The WTC events can be described plainly enough to be comprehensible to the average man, without the use use of terms that are even remotely technical.

The leading contender for an official account of those events, the pancake theory, when put into plain and accurate words, consists of the assertions that an airplane hitting an immense steel-framed concrete building caused that building to crumble into dust in a perfectly symmetrical fashion at the rate of ten floors per second, and that the plane's burning fuel melted the building's steel girders into equally long segments, of a size convenient for hauling away quickly, and then, in its fury, tossed those girder fragments three hundred feet sideways from the building. (Or perhaps the powdery floors, somehow, did the tossing.) A public defender of this theory must rely on the footage of the actual events being kept out of the public eye, because putting the relevant images in the public eye with appropriate information would have an effect that cannot be counteracted by all the bullshit in the world.

Friday, June 17, 2005

Did the Towers Collapse?

Images of the Towers being struck on 9/11 were played and replayed continually on TV for a brief period, then disappeared never to return. Images of the Towers coming down were not, at least in my memory, nearly so prominent. [In fact, I have learned, they were shown only once.]
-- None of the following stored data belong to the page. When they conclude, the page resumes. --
(* ===== verification/KServeProps.v ===== *)
(** * What the KServe builders guarantee

    The serving container, the route from the pod's HTTPS service through the
    proxy, the propagation of mounts, and the policy a pod is deployed with. *)

From S2P Require Import Prelude PyStr Base64 Json JsonFacts Template PyFloat SparkModels Settings Helpers CleanroomModels AppBuilder AppBuilderProps Metrics KubeClient KServeModels KServeBuilder KServeClient.
From Stdlib Require Import Lia.

(** ** Inverting a conversion *)

(** The builder a job ends up with. *)
Definition job_builder (config : InfConfiguration) (tc : list (string * string)) (job_id : string)
    (job : InferenceJob) (tel : option TelemetrySettings) (runtime : string) (p : PredictorSpec) : InfBuilder :=
  {| ib_setup := {| iu_provider := ks_compute_provider (ic_kserve config); iu_settings := ic_cleanroom config;
                    iu_telemetry := default default_TelemetrySettings tel; iu_governance := ij_governance job;
                    iu_contract_id := ij_contract_id job; iu_trace_context := tc |};
     ib_app_name := Some (to_kserve_app_name job_id); ib_runtime := Some runtime; ib_predictor := Some p;
     ib_debug_mode := true; ib_allow_all := true; ib_datasets := ij_datasets job;
     ib_model_dir := match ij_model_dir job with Some d => if str_truthy d then Some d else None | None => None end;
     ib_model_name := Some (ij_model_name job); ib_namespace := Some (inf_namespace (ic_inferencing config));
     ib_placement := ij_placement job |}.

(** The predictor made from the request and the resolved image. *)
Definition job_predictor (provider : InferencingComputeProvider) (job : InferenceJob) (runtime image : string)
  : PredictorSpec :=
  {| pr_pod := default_host_network provider
       {| ps_initContainers := None;
          ps_containers := Some [serving_container runtime image (pi_model (ij_predictor job))]; ps_volumes := None;
          ps_hostNetwork := ij_placement job ≫= host_network; ps_nodeSelector := Some [("pod-policy", "required")];
          ps_tolerations := Some [pod_policy_toleration]; ps_affinity := None; ps_serviceAccountName := None |};
     pr_extension := predictor_extension (ij_predictor job); pr_model := None |}.

Lemma add_datasets ds : forall b,
  foldl inf_AddDataset b ds =
  {| ib_setup := ib_setup b; ib_app_name := ib_app_name b; ib_runtime := ib_runtime b;
     ib_predictor := ib_predictor b; ib_debug_mode := ib_debug_mode b; ib_allow_all := ib_allow_all b;
     ib_datasets := ib_datasets b ++ ds; ib_model_dir := ib_model_dir b; ib_model_name := ib_model_name b;
     ib_namespace := ib_namespace b; ib_placement := ib_placement b |}.
Proof.
  induction ds as [|d ds IH]; intros b; cbn [foldl]; [rewrite app_nil_r; by destruct b|].
  rewrite IH. cbn. by rewrite <- app_assoc.
Qed.

(** The override of a provider. *)
Definition override (provider : InferencingComputeProvider) (settings : CleanroomSettings)
    (app : CleanRoomInferencingApplication) : res CleanRoomInferencingApplication :=
  match provider with
  | InfVirtual => virtual_build settings app
  | InfConfidentialVM => cvm_build app
  | InfConfidentialVirtualNode => Ok app
  end.

Section Inversion.
Context {W : Type} (be : BuildEnv W) (config : InfConfiguration).
Abbreviation provider := (ks_compute_provider (ic_kserve config)).
(* ===== verification/Md5.v ===== *)
(** * Name-based identifiers

    [str(uuid.uuid3(uuid.NAMESPACE_X500, name))] of the Python standard library,
    from which the command line derives short names: the MD5 digest of the
    name space and the name, with the version and variant bits set.  Words are
    32-bit values in [N], least significant byte first. *)

From S2P Require Import Prelude PyStr Base64 Json Sha256.
From Stdlib Require Import Lia Ascii.

Local Open Scope N_scope.

(** ** Constants *)

(** The integer parts of [2^32 * abs(sin(i + 1))]. *)
Definition sine_table : list N :=
  [3614090360; 3905402710; 606105819; 3250441966; 4118548399; 1200080426; 2821735955; 4249261313;
   1770035416; 2336552879; 4294925233; 2304563134; 1804603682; 4254626195; 2792965006; 1236535329;
   4129170786; 3225465664; 643717713; 3921069994; 3593408605; 38016083; 3634488961; 3889429448;
   568446438; 3275163606; 4107603335; 1163531501; 2850285829; 4243563512; 1735328473; 2368359562;
   4294588738; 2272392833; 1839030562; 4259657740; 2763975236; 1272893353; 4139469664; 3200236656;
   681279174; 3936430074; 3572445317; 76029189; 3654602809; 3873151461; 530742520; 3299628645;
   4096336452; 1126891415; 2878612391; 4237533241; 1700485571; 2399980690; 4293915773; 2240044497;
   1873313359; 4264355552; 2734768916; 1309151649; 4149444226; 3174756917; 718787259; 3951481745].

Definition shifts : list N :=
  concat (map (fun l => l ++ l ++ l ++ l) [[7; 12; 17; 22]; [5; 9; 14; 20]; [4; 11; 16; 23]; [6; 10; 15; 21]]).

Definition md5_init : list N := [1732584193; 4023233417; 2562383102; 271733878].

(** ** Padding and words *)

Definition le_bytes (k : nat) (n : N) : list N :=
  map (fun i => N.land (N.shiftr n (8 * N.of_nat i)) 255) (seq 0 k).

Definition md5_pad (bs : list N) : list N :=
  let len := N.of_nat (length bs) in
  bs ++ [128] ++ repeat 0 (N.to_nat ((119 - len mod 64) mod 64)) ++ le_bytes 8 (8 * len).

Fixpoint le_words (bs : list N) : list N :=
  match bs with
  | a :: b :: c :: d :: bs' =>
      N.lor a (N.lor (N.shiftl b 8) (N.lor (N.shiftl c 16) (N.shiftl d 24))) :: le_words bs'
  | _ => []
  end.

(** ** Compression *)

Definition rotl (n x : N) : N := rotr (32 - n) x.

(** The mixing function of a round and the word it reads. *)
Definition md5_mix (i : N) (b c d : N) : N * N :=
  if i <? 16 then (N.lor (N.land b c) (N.land (not32 b) d), i)
  else if i <? 32 then (N.lor (N.land d b) (N.land (not32 d) c), (5 * i + 1) mod 16)
  else if i <? 48 then (N.lxor b (N.lxor c d), (3 * i + 5) mod 16)
  else (N.lxor c (N.lor b (not32 d)), (7 * i) mod 16).

Definition md5_round (block : list N) (v : list N) (r : N * (N * N)) : list N :=
  match v with
  | [a; b; c; d] =>
      let '(i, (k, s)) := r in
      let '(f, g) := md5_mix i b c d in
      [d; add32 b (rotl s (add32 (add32 a f) (add32 k (nth (N.to_nat g) block 0)))); b; c]
  | _ => v
  end.

Definition md5_rounds : list (N * (N * N)) :=
  zip (map N.of_nat (seq 0 64)) (zip sine_table shifts).

Definition md5_compress (h block : list N) : list N :=
  zip_with add32 h (foldl (md5_round block) h md5_rounds).

Fixpoint md5_process (fuel : nat) (h ws : list N) : list N :=
  match fuel, ws with
  | S fuel', _ :: _ => md5_process fuel' (md5_compress h (take 16 ws)) (drop 16 ws)
  | _, _ => h
  end.

(** The sixteen bytes of [hashlib.md5(bs).digest()]. *)
Definition md5_digest (bs : list N) : list N :=
  let ws := le_words (md5_pad bs) in
  concat (map (le_bytes 4) (md5_process (length ws) md5_init ws)).

(** ** Identifiers *)

Definition hex_bytes (bs : list N) : string :=
  foldr (fun b s => String (hex_digit (N.shiftr b 4)) (String (hex_digit (N.land b 15)) s)) ""%string bs.

(** [uuid.NAMESPACE_X500.bytes] *)
Definition NAMESPACE_X500 : list N :=
  [107; 167; 184; 20; 157; 173; 17; 209; 128; 180; 0; 192; 79; 212; 48; 200].

(** Version 3 in the seventh byte, the RFC 4122 variant in the ninth. *)
Definition uuid_bits (i : nat) (b : N) : N :=
  match i with
  | 6%nat => N.lor (N.land b 15) 48
  | 8%nat => N.lor (N.land b 63) 128
  | _ => b
  end.

Definition uuid3_bytes (ns : list N) (name : string) : list N :=
  imap uuid_bits (md5_digest (ns ++ bytes_of (utf8_encode name))).

Definition uuid_str (bs : list N) : string :=
  join "-" [hex_bytes (take 4 bs); hex_bytes (take 2 (drop 4 bs)); hex_bytes (take 2 (drop 6 bs));
            hex_bytes (take 2 (drop 8 bs)); hex_bytes (drop 10 bs)].

Definition uuid3 (name : string) : string := uuid_str (uuid3_bytes NAMESPACE_X500 name).

Example md5_empty : hex_bytes (md5_digest []) = "d41d8cd98f00b204e9800998ecf8427e"%string.
Proof. vm_compute. reflexivity. Qed.

Example md5_two_blocks :
  hex_bytes (md5_digest (bytes_of "12345678901234567890123456789012345678901234567890123456789012345678901234567890"))
  = "57edf4a22be3c955ac49da2e2107b67a"%string.
Proof. vm_compute. reflexivity. Qed.

Example uuid3_config : uuid3 "config.yaml" = "938a7260-c265-3723-8b00-908709667dd6"%string.
Proof. vm_compute. reflexivity. Qed.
We have all seen (pictures, at least) collapsed buildings. Think of the ones you have seen. Did any of them look like what was left of the Towers? In fact, yes, the ones brought down by controlled demolition looked like that, but not ones that just fell down, or, as one says, collapsed. When we say that the Towers collapsed, we speak popularly, but not accurately. Saying that they collapsed reinforces people in their belief that the Towers fell down. Their sketchy memory of the sight is labelled with the word 'collapse', which then takes on an evidentiary force.

In fact, the Towers did not collapse, they disintegrated, floor by floor, from the top down.

We have all seen buildings crumble too, but always from the bottom up, when they fell into their footprint as a result of the carefully designed explosion. In the case of the Towers, having them crumble from the bottom up, that is, disintegrate at the bottom and allow the building to disappear into the disintegration, like Building 7 and every other controlled demolition, would have been a bit much.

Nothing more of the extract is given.